Mamaw's trailer sat on the side of Brown's Mountain and was the official gathering place in good times and bad for the clan — a group of un- and underemployed relatives, subsisting largely on government checks, government peanut butter, and huge yellow blocks of government cheese.

All the way to Mamaw's I worried about the trailer and especially about the Tammy Wynette album that I loved more than anything. Jamie and Sister remained silent beside me, staring out the window.

I was sniveling when Daddy turned onto Mamaw's steep dirt driveway, careening over the washed-out ruts and bringing us in on two wheels, with us kids bouncing up and down in the backseat like whack-a-moles.

At the top of the hill, Daddy hit the brakes, put his arm over the seat, and looked back at me. "Listen here, Nise. Don't start squawlin'; there ain't nothin' to cry over. Bad things happen and there ain't no way you can make it better by going on about it." Daddy nearly always called me by a shortened version of my middle name, Denise.

Daddy was right — bad things did happen — and I tried my best not to get worked up over it. But all the country records I loved were in the trailer, along with all the pretty things Jamie's daddy bought her when he won a card game, which would eventually make it to Sister and me as hand-me-downs.

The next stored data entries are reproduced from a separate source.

(* ===== verification/FilePaths.v ===== *)
(** * Paths of files and the keys they are listed by

    The paths of [bonsaidb-files/src/direct.rs] and the keys of the view
    [ByPath] in [schema/file.rs]: a file is stored under its containing path
    and its name; listing a path queries a range of keys whose bounds are
    encoded by hand. *)

From Stdlib Require Import ZArith Lia String.
From stdpp Require Import base list option numbers gmap.
From S2P Require Import Prelude Bytes Utf8 Key KeyLaws CompositeKey CompositeKeyLaws Range Nebari.

Local Open Scope Z_scope.

Definition slash : Z := 47.
Definition ends_with_slash (s : str) : bool := bool_decide (last s = Some slash).
Definition starts_with_slash (s : str) : bool := bool_decide (head s = Some slash).
(** [if path.bytes().last() != Some(b'/') { path.push('/') }] *)
Definition force_slash (s : str) : str := if ends_with_slash s then s else s ++ [slash].

(** [str::rsplit_once('/')]. *)
Fixpoint rsplit_slash (s : str) : option (str * str) :=
  match s with
  | [] => None
  | c :: s =>
      match rsplit_slash s with
      | Some (a, b) => Some (c :: a, b)
      | None => if c =? slash then Some ([], s) else None
      end
  end.

(** ** [FileBuilder] *)

(** The path and the name [FileBuilder::new] takes from its argument. *)
Definition builder_new {E} (name_or_path : str) : res E (option str * str) :=
  if starts_with_slash name_or_path then
    let name_or_path :=
      if ends_with_slash name_or_path && (1 <? blen (as_bytes name_or_path))
      then take (length name_or_path - 1) name_or_path else name_or_path in
    '(path, name) ← unwrap (rsplit_slash name_or_path);
    let path := if bool_decide (path = []) || bool_decide (path = [slash]) then None else Some path in
    Ok (path, name)
  else Ok (None, name_or_path).

(** ** [File] *)

Definition containing_path (path : option str) : str := default [slash] path.
Definition full_path (path : option str) (name : str) : str :=
  let containing_path := containing_path path in
  (if ends_with_slash containing_path then containing_path else containing_path ++ [slash]) ++ name.

(** The path and the name [create_file] stores; the names it refuses are
    reported before. *)
Definition invalid_name (name : str) : bool := existsb (fun c => c =? slash) name || bool_decide (name = []).
Definition created_path (path : option str) : option str := force_slash <$> path.

(** The path and the name of the document [update_document_for_move] makes. *)
Definition moved {E} (new_path : str) (name : str) : res E (option str * str) :=
  '(path, name) ← unwrap
    (if ends_with_slash new_path then
       Some (if 1 <? blen (as_bytes new_path) then Some new_path else None, name)
     else
       (fun '(path, name) => (if bool_decide (path = []) then None else Some path, name)) <$> rsplit_slash new_path);
  Ok (option_map force_slash path, name).

(** ** [FileKey] *)

Inductive FileKey :=
| Full (path name : str)
| ExactPath (start end_ : FileKey)
| ExactPathPart (path : str) (start : bool)
| RecursivePath (start end_ : FileKey)
| RecursivePathPart (path : str) (start : bool).

(** [next_string_sequence] of [bonsaidb-utils]. *)
Definition next_string_sequence {E} (s : str) : res E str :=
  next ← string_prefix_loop (as_bytes s) (rev s);
  Ok (default [] next).

Definition file_key_as_ord_bytes (k : FileKey) : res KeyError bytes :=
  match k with
  | Full path name =>
      enc ← encode key_cow_str path (encoder_new EscapeNullBytes);
      enc ← encode key_cow_str name enc;
      Ok (encoder_finish enc)
  | ExactPathPart path start =>
      Ok (as_bytes path ++ (if ends_with_slash path then [] else [slash]) ++ [if start then 0 else 1])
  | RecursivePathPart path start =>
      path ← (if start : bool then Ok path else next_string_sequence path);
      enc ← encode key_cow_str path (encoder_new EscapeNullBytes);
      Ok (encoder_finish enc)
  | ExactPath _ _ | RecursivePath _ _ => Panic
  end.

Definition file_key_from_ord_bytes `{Profile} (src : ByteSource) : res KeyError FileKey :=
  let '(decoder, path) := decode key_string (decoder_new EscapeNullBytes src) in
  path ← path;
  let '(decoder, name) := decode key_string decoder in
  name ← name;
  decoder_finish decoder;;
  Ok (Full path name).

Definition to_prefix_range {E} (k : FileKey) : res E (Range FileKey) :=
  match k with
  | ExactPath start end_ | RecursivePath start end_ => Ok (MkRange (Included start) (Excluded end_))
  | _ => Panic
  end.

(** [OwnedFileKey] as a key.  The type has no [Ord]; its values are ordered by path and name here. *)
Definition file_key_cmp (a b : FileKey) : comparison :=
  match a, b with
  | Full p n, Full q m => cmp_then (bytes_cmp (as_bytes p) (as_bytes q)) (bytes_cmp (as_bytes n) (as_bytes m))
  | _, _ => Eq
  end.
Definition key_file `{Profile} : key_ty := {|
  k_type := FileKey; k_wf k := match k with Full p n => is_str p = true /\ is_str n = true | _ => False end;
  k_cmp := file_key_cmp;
  LENGTH := None;
  describe := [visit_composite (KStruct "bonsaidb_files::schema::file::FileKey") 2; visit_type KString; visit_type KString];
  as_ord_bytes := file_key_as_ord_bytes;
  CAN_OWN_BYTES := false;
  from_ord_bytes := file_key_from_ord_bytes;
  first_value := default_first_value; next_value := default_next_value |}.
(** The serialized range [with_key_prefix(key)] queries. *)
Definition listing_range `{Profile} (k : FileKey) : res KeyError (Range bytes) :=
  r ← to_prefix_range k;
  range_as_ord_bytes key_file r.

(** The key of a document in the view [ByPath]. *)
Definition by_path_key (path : option str) (name : str) : FileKey := Full (default [slash] path) name.
(** [convert_mappings_to_documents]: the path and name of a key. *)
Definition key_path_name (k : FileKey) : option (option str * str) :=
  match k with
  | Full path name => Some (if bool_decide (path = [slash]) then None else Some path, name)
  | _ => None
  end.

(** The key [File::find] looks up. *)
Definition find_key (path : str) : option FileKey :=
  match path with
  | [] => None
  | _ =>
      let path := if ends_with_slash path then take (length path - 1) path else path in
      Some match rsplit_slash path with
           | Some (dir, name) => Full (dir ++ [slash]) name
           | None => Full [slash] path
           end
  end.

Definition list_key (path : str) : FileKey := ExactPath (ExactPathPart path true) (ExactPathPart path false).
Definition list_recursive_key (path : str) : FileKey := RecursivePath (RecursivePathPart path true) (RecursivePathPart path false).
Lemma null_free_str s : null_free s = true -> is_str s = true.
Proof. unfold null_free. by intros [? _]%andb_prop. Qed.
Lemma null_free_app s t : null_free (s ++ t) = null_free s && null_free t.
Proof.
  unfold null_free, is_str. rewrite forallb_app, existsb_app.
  by destruct (forallb is_char s), (forallb is_char t), (existsb _ s), (existsb _ t).
Qed.

Lemma encode_char_null c : is_char c = true -> c <> 0 -> existsb (fun b => b =? 0) (encode_char c) = false.
Proof.
  rewrite is_char_spec. intros Hc Hn.
  utf8_cases c; cbn [existsb]; rewrite !(proj2 (Z.eqb_neq _ 0)) by zdm; done.
Qed.
Lemma null_free_bytes s : null_free s = true -> existsb (fun b => b =? 0) (as_bytes s) = false.
Proof.
  unfold null_free, is_str. induction s as [|c s IH]; [done|]. cbn [forallb existsb as_bytes].
  intros [[Hc Hs]%andb_prop Hn]%andb_prop. apply negb_true_iff, orb_false_iff in Hn as [Hc0 Hn].
  apply Z.eqb_neq in Hc0. rewrite existsb_app, encode_char_null by done. simpl. apply IH.
  by rewrite Hs, Hn.
Qed.

Lemma force_slash_ends s : exists d, force_slash s = d ++ [slash].
Proof.
  unfold force_slash, ends_with_slash. case_bool_decide as Hl; [|by exists s].
  apply last_Some in Hl as [d ->]. by exists d.
Qed.
Lemma force_slash_null_free s : null_free s = true -> null_free (force_slash s) = true.
Proof. intros Hs. unfold force_slash. destruct (ends_with_slash s); [done|]. by rewrite null_free_app, Hs. Qed.

(** ** The bytes of a key *)

(** The key of a file: its path, a null byte, its name, a null byte, the two lengths. *)
Lemma full_key_layout q n k :
  null_free q = true -> null_free n = true -> file_key_as_ord_bytes (Full q n) = Ok k ->
  k = as_bytes q ++ 0 :: as_bytes n ++ 0 :: length_bytes (blen (as_bytes n)) ++ length_bytes (blen (as_bytes q)).
Proof.
  intros Hq Hn. cbn [file_key_as_ord_bytes]. intros Hk.
  apply bind_Ok_inv in Hk as (e1 & H1 & Hk). apply encode_content in H1 as (c & (x & Hx & Hc) & ->).
  apply bind_Ok_inv in Hk as (e2 & H2 & Hk). apply encode_content in H2 as (d & (y & Hy & Hd) & ->).
  simpl in Hx, Hy. change (is_none (LENGTH key_cow_str)) with true in Hc, Hd. destruct Hc as [Hc _], Hd as [Hd _].
  injection Hx as <-. injection Hy as <-.
  rewrite handle_nulls_escape, null_encode_id in Hc by (by apply null_free_bytes). injection Hc as <-.
  rewrite handle_nulls_escape, null_encode_id in Hd by (by apply null_free_bytes). injection Hd as <-.
  injection Hk as <-. unfold encoder_finish, terminator, field_lengths. simpl.
  by rewrite <- !app_assoc.
Qed.
(** * go-pagerduty: services, integrations and service rules

    A shallow embedding of the service client (package [pagerduty], the file
    that declares [Service], [Integration], [ServiceRule] and their
    operations) and the properties of its envelope handling, request
    construction and pagination.

    Layout: the JSON data model and the decoder of [encoding/json] as far as
    the struct tags of the package use it; the records of the package; the
    client operations in a small state monad that records the requests sent;
    then the theorems.

    Conventions: a pointer is an [option] ([None] is nil); a slice is nil or
    a list; a [(value, error)] result is a pair whose error is an
    [option error]; a call returns, panics, or runs into the bound on the
    number of pages that the model gives to the paged operations. *)

From Stdlib Require Import ZArith NArith String Ascii List Bool Lia.
From stdpp Require Import base tactics option list strings gmap sorting.

Local Open Scope string_scope.
Local Open Scope Z_scope.
Local Open Scope list_scope.
Set Warnings "-register-all".

(* ===================================================================== *)
(** * Errors, results and outcomes *)
(* ===================================================================== *)

(** A Go [error] value.  [External] is an error produced by a collaborator
    (the HTTP transport, the status check of the client, the JSON decoder,
    the query encoder); [Errorf] is the value of [fmt.Errorf] on a format
    without the [%w] verb: it carries the formatted text and nothing else. *)
Inductive error : Type :=
| External (text : string)
| Errorf (text : string).

(** [err.Error()]. *)
Definition Error (e : error) : string :=
  match e with
  | External t => t
  | Errorf t => t
  end.

(** The verb [%v] applied to an [error] interface value; a nil interface
    prints as [<nil>]. *)
Definition fmt_v (e : option error) : string :=
  match e with
  | None => "<nil>"
  | Some e => Error e
  end.

Inductive result (A : Type) : Type :=
| Ok (a : A)
| Err (e : error).
Arguments Ok {A} a.
Arguments Err {A} e.

#[export] Instance result_ret : MRet result := fun _ a => Ok a.
#[export] Instance result_bind : MBind result := fun _ _ f m =>
  match m with
  | Ok a => f a
  | Err e => Err e
  end.
#[export] Instance result_fmap : FMap result := fun _ _ f m =>
  match m with
  | Ok a => Ok (f a)
  | Err e => Err e
  end.

(** What a call does: it returns, it panics (a nil dereference), or the
    model's loop bound was reached before the call returned. *)
Inductive outcome (A : Type) : Type :=
| Returns (a : A)
| Panics
| OutOfFuel.
Arguments Returns {A} a.
Arguments Panics {A}.
Arguments OutOfFuel {A}.

(* ===================================================================== *)
(** * JSON *)
(* ===================================================================== *)

(** JSON values.  An integer literal is [JNum]; any other number literal
    (fraction, exponent, negative zero) is kept as its text in [JReal]: the
    records of this package hold integers only. *)
Inductive json : Type :=
| JNull
| JBool (b : bool)
| JNum (n : Z)
| JReal (literal : string)
| JStr (s : string)
| JArr (items : list json)
| JObj (members : list (string * json)).

Definition json_SyntaxError : error := External "json: syntax error".
Definition json_UnmarshalTypeError : error := External "json: cannot unmarshal value into Go value".

(** ** Reading JSON text

    The scanner of [encoding/json] on byte strings.  [Decode] reads one
    value from the stream and leaves what follows unread.  Bytes of a string
    literal are kept as they are. *)

Definition quote : ascii := ascii_of_nat 34.
Definition backslash : ascii := ascii_of_nat 92.

Definition isSpace (c : ascii) : bool :=
  let n := nat_of_ascii c in
  (Nat.eqb n 32 || Nat.eqb n 9 || Nat.eqb n 10 || Nat.eqb n 13)%bool.

Definition isDigit (c : ascii) : bool :=
  let n := nat_of_ascii c in (Nat.leb 48 n && Nat.leb n 57)%bool.

Fixpoint skipSpace (s : string) : string :=
  match s with
  | String c s' => if isSpace c then skipSpace s' else s
  | EmptyString => s
  end.

Definition hexDigit (c : ascii) : option N :=
  let n := N_of_ascii c in
  if ((48 <=? n) && (n <=? 57))%N then Some (n - 48)%N
  else if ((97 <=? n) && (n <=? 102))%N then Some (n - 87)%N
  else if ((65 <=? n) && (n <=? 70))%N then Some (n - 55)%N
  else None.

Definition hex4 (a b c d : ascii) : option N :=
  x ← hexDigit a; y ← hexDigit b; z ← hexDigit c; w ← hexDigit d;
  Some (((x * 16 + y) * 16 + z) * 16 + w)%N.

Definition byteOf (n : N) : ascii := ascii_of_N n.

(** UTF-8 encoding of a code point. *)
Definition utf8 (cp : N) : string :=
  (if cp <? 128 then String (byteOf cp) EmptyString
   else if cp <? 2048 then
     String (byteOf (192 + cp / 64)) (String (byteOf (128 + cp mod 64)) EmptyString)
   else if cp <? 65536 then
     String (byteOf (224 + cp / 4096))
       (String (byteOf (128 + (cp / 64) mod 64))
          (String (byteOf (128 + cp mod 64)) EmptyString))
   else
     String (byteOf (240 + cp / 262144))
       (String (byteOf (128 + (cp / 4096) mod 64))
          (String (byteOf (128 + (cp / 64) mod 64))
             (String (byteOf (128 + cp mod 64)) EmptyString))))%N.

Definition isSurrogate (cp : N) : bool := ((55296 <=? cp) && (cp <? 57344))%N.

Definition simpleEscape (c : ascii) : option ascii :=
  let n := nat_of_ascii c in
  if Nat.eqb n 34 then Some quote
  else if Nat.eqb n 92 then Some backslash
  else if Nat.eqb n 47 then Some "/"%char
  else if Nat.eqb n 98 then Some (ascii_of_nat 8)
  else if Nat.eqb n 102 then Some (ascii_of_nat 12)
  else if Nat.eqb n 110 then Some (ascii_of_nat 10)
  else if Nat.eqb n 114 then Some (ascii_of_nat 13)
  else if Nat.eqb n 116 then Some (ascii_of_nat 9)
  else None.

And why were all the grownups acting so funny? Daddy was wrong when he said there was nothing to cry over.

I rubbed my eyes and dried my hands on my dirty navy turtle-neck and plaid polyester pants that were two inches too short, quietly asking Daddy, "Can we call Mama and tell her?"

Mama and Daddy were divorced, and Mama didn't like it when Daddy took us places he shouldn't or when bad things happened because he was drinking.

"Listen, Nise, ain't nobody hurt and ain't nobody crying but you," Daddy said as we walked up to the porch, his gait not quite as steady as it ought to have been.

Daddy didn't call Mama. He marched us up the porch steps in single file like soldiers going to war and pushed through the screen door to a trailer full of relatives. Papaw was in the corner strumming some Hank Williams song on his flat top guitar with his head down and his eyes closed. Uncle Gene, Daddy's brother, was nearly passed out over the arm of the couch. Daddy's sisters were there, too, as well as the fire victims, Aunt Glenda and Uncle George. Before long it felt like a regular old family reunion. Daddy told Mamaw to make a pot of coffee, which was always the answer to a family crisis.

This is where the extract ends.